The importance and quality of this work have been recognized most recently in the definitive catalogue of Bodmer's aquatints, Karl Bodmer's North American Prints (Joslyn Art Museum: Omaha, Nebraska, 2004), where it is mentioned twice in connection with two separate aquatints (pp. 93-4; 259-63), and reproduced in both entries. In that catalogue, Marsha Gallagher theorizes that this drawing was incorporated into Vignette 10 as well as Tableau 3, since one individual included in that composition (which is simply titled "Saukie and Fox Indians") bears an uncanny resemblance to Massika. As such, this remarkably fresh sketch was one that Bodmer returned to and consulted for several of his celebrated prints.

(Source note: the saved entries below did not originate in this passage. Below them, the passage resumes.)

(** * VF2Layout: choosing an initial layout by subgraph isomorphism

    A shallow embedding of [qiskit/transpiler/passes/layout/vf2_layout.py]
    (class [VF2Layout], methods [__init__] and [run]) together with the
    properties of the pass.

    Conventions of the embedding:
    - Python integers are [Z] (configuration) or [nat] (counters, indices);
    - scores and wall-clock readings are finite reals, represented in [Q];
      only their order is ever inspected by the pass;
    - [None]-able attributes are [option]s;
    - dictionaries whose iteration order is not observed are [gmap]s, the
      node map yielded by the matching engine is the list of its [items()];
    - exceptions are the [Raise] results of a small error monad;
    - [time.time()] and the entropy that seeds an unseeded PRNG are inputs
      of a run, gathered in [Env]. *)

From Stdlib Require Import ZArith QArith Lqa.
From stdpp Require Import base option list gmap strings.

(** ** Stop reasons (enum [VF2LayoutStopReason]) *)

Inductive VF2LayoutStopReason :=
| SOLUTION_FOUND
| NO_SOLUTION_FOUND
| MORE_THAN_2Q.

Definition stop_reason_value (r : VF2LayoutStopReason) : string :=
  match r with
  | SOLUTION_FOUND => "solution found"
  | NO_SOLUTION_FOUND => "nonexistent solution"
  | MORE_THAN_2Q => ">2q gates in basis"
  end.

(** ** Exceptions and the error monad *)

Inductive exn :=
| TranspilerError (msg : string)
| KeyError
| IndexError
| TypeError
| UnboundLocalError.

Inductive result (A : Type) :=
| Ok (a : A)
| Raise (e : exn).
Arguments Ok {A} a.
Arguments Raise {A} e.

Definition result_bind {A B} (r : result A) (k : A → result B) : result B :=
  match r with
  | Ok a => k a
  | Raise e => Raise e
  end.

Notation "x ←! r ; k" := (result_bind r (λ x, k))
  (at level 20, r at level 100, k at level 200, right associativity,
   format "x  ←!  r ;  '/' k").
Notation "' p ←! r ; k" := (result_bind r (λ p, k))
  (at level 20, p pattern, r at level 100, k at level 200,
   right associativity, format "' p  ←!  r ;  '/' k").

(** [d[k]] on a dictionary and [l[i]] on a list, with their exceptions. *)
Definition getitem `{Countable K} {V} (d : gmap K V) (k : K) : result V :=
  match d !! k with
  | Some v => Ok v
  | None => Raise KeyError
  end.

Definition getindex {V} (l : list V) (i : nat) : result V :=
  match l !! i with
  | Some v => Ok v
  | None => Raise IndexError
  end.

(** ** Circuit side: qubits, operations, the DAG *)

(** Modelled from the spec: the class [Qubit] of [qiskit.circuit] is not
    part of the sources at hand; a logical qubit is an identifier. *)
Inductive Qubit := Qb (n : nat).

Definition qubit_id (q : Qubit) : nat := let 'Qb n := q in n.

#[global] Instance Qubit_eq_dec : EqDecision Qubit.
Proof. solve_decision. Defined.

#[global] Instance Qubit_countable : Countable Qubit.
Proof. apply (inj_countable' qubit_id Qb). by intros []. Defined.

(** Modelled from the spec: the class [DAGOpNode] of [qiskit.dagcircuit] is
    not part of the sources at hand; an operation has a name and an ordered
    list of operand qubits. *)
Record DAGOpNode := {
  name : string;
  qargs : list Qubit;
}.

(** Modelled from the spec: the class [DAGCircuit] of [qiskit.dagcircuit]
    is not part of the sources at hand; the pass reads its operations and
    its declared qubit registers (name and qubits, in order). *)
Record DAGCircuit := {
  op_nodes : list DAGOpNode;
  qregs : list (string * list Qubit);
}.

(** ** Graphs (the part of rustworkx's [PyGraph]/[PyDiGraph] the pass uses)

    Node indices are [0 .. num_nodes - 1]; no node is ever removed. *)

Record Graph := {
  num_nodes : nat;
  edge_list : list (nat * nat);
  directed : bool;
}.

Definition node_indexes (g : Graph) : list nat := seq 0 (num_nodes g).

Definition new_graph (d : bool) : Graph :=
  {| num_nodes := 0; edge_list := []; directed := d |}.

Definition pair_eqb (e f : nat * nat) : bool :=
  Nat.eqb e.1 f.1 && Nat.eqb e.2 f.2.

Definition has_edge (g : Graph) (a b : nat) : bool :=
  existsb (pair_eqb (a, b)) (edge_list g)
  || (negb (directed g) && existsb (pair_eqb (b, a)) (edge_list g)).

(** [add_node] returns the index of the new node. *)
Definition add_node (g : Graph) : Graph * nat :=
  ({| num_nodes := S (num_nodes g); edge_list := edge_list g;
      directed := directed g |}, num_nodes g).

Definition add_edge (g : Graph) (a b : nat) : Graph :=
  {| num_nodes := num_nodes g; edge_list := edge_list g ++ [(a, b)];
     directed := directed g |}.

Definition to_undirected (g : Graph) : Graph :=
  {| num_nodes := num_nodes g; edge_list := edge_list g; directed := false |}.

(** Modelled from the spec: the class [CouplingMap] of
    [qiskit.transpiler.coupling] is not part of the sources at hand; the
    pass reads its directed graph over the physical qubits. *)
Record CouplingMap := {
  graph : Graph;
}.

(** The edges of a coupling map join physical qubits of the device. *)
Definition coupling_wf (cm : CouplingMap) : bool :=
  forallb (λ e : nat * nat,
    Nat.ltb e.1 (num_nodes (graph cm)) && Nat.ltb e.2 (num_nodes (graph cm)))
    (edge_list (graph cm)).

(** Modelled from the spec: the graph the missing
    [vf2_utils.shuffle_coupling_graph] starts from, the coupling graph
    itself under [strict_direction], the same edges without direction
    otherwise. *)
Definition coupling_view (cm : CouplingMap) (strict_direction : bool) : Graph :=
  if strict_direction then graph cm else to_undirected (graph cm).

(** ** Subgraph embeddings

    A node map is given by its items, pairs (node of [first], node of
    [second]). *)

Definition node_map_ok (first second : Graph) (m : list (nat * nat)) : bool :=
  forallb (λ ci : nat * nat,
    Nat.ltb ci.1 (num_nodes first) && Nat.ltb ci.2 (num_nodes second)) m.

Unlike the aquatints, Bodmer's original works, done in preparation for the publication of his prints, almost never become available to collectors. This handsome drawing of a proud Native American is a rare and striking example of Bodmer's prodigious talents. In contrast to other artist-explorers of the 19th century, such as George Catlin, Bodmer was well-trained in the classical European tradition. The striking element in all of his portraits is their scrupulous realism. He observed his sitters without aesthetic or anthropological preconceptions, and recorded their costumes and accessories in a way that bespeaks both an understanding of their symbolism and an appreciation of their style. The work that he did in America is considered to be the high point of a distinguished career. This drawing is a rare original work by this celebrated artist, and provides significant insight into Bodmer's creative process.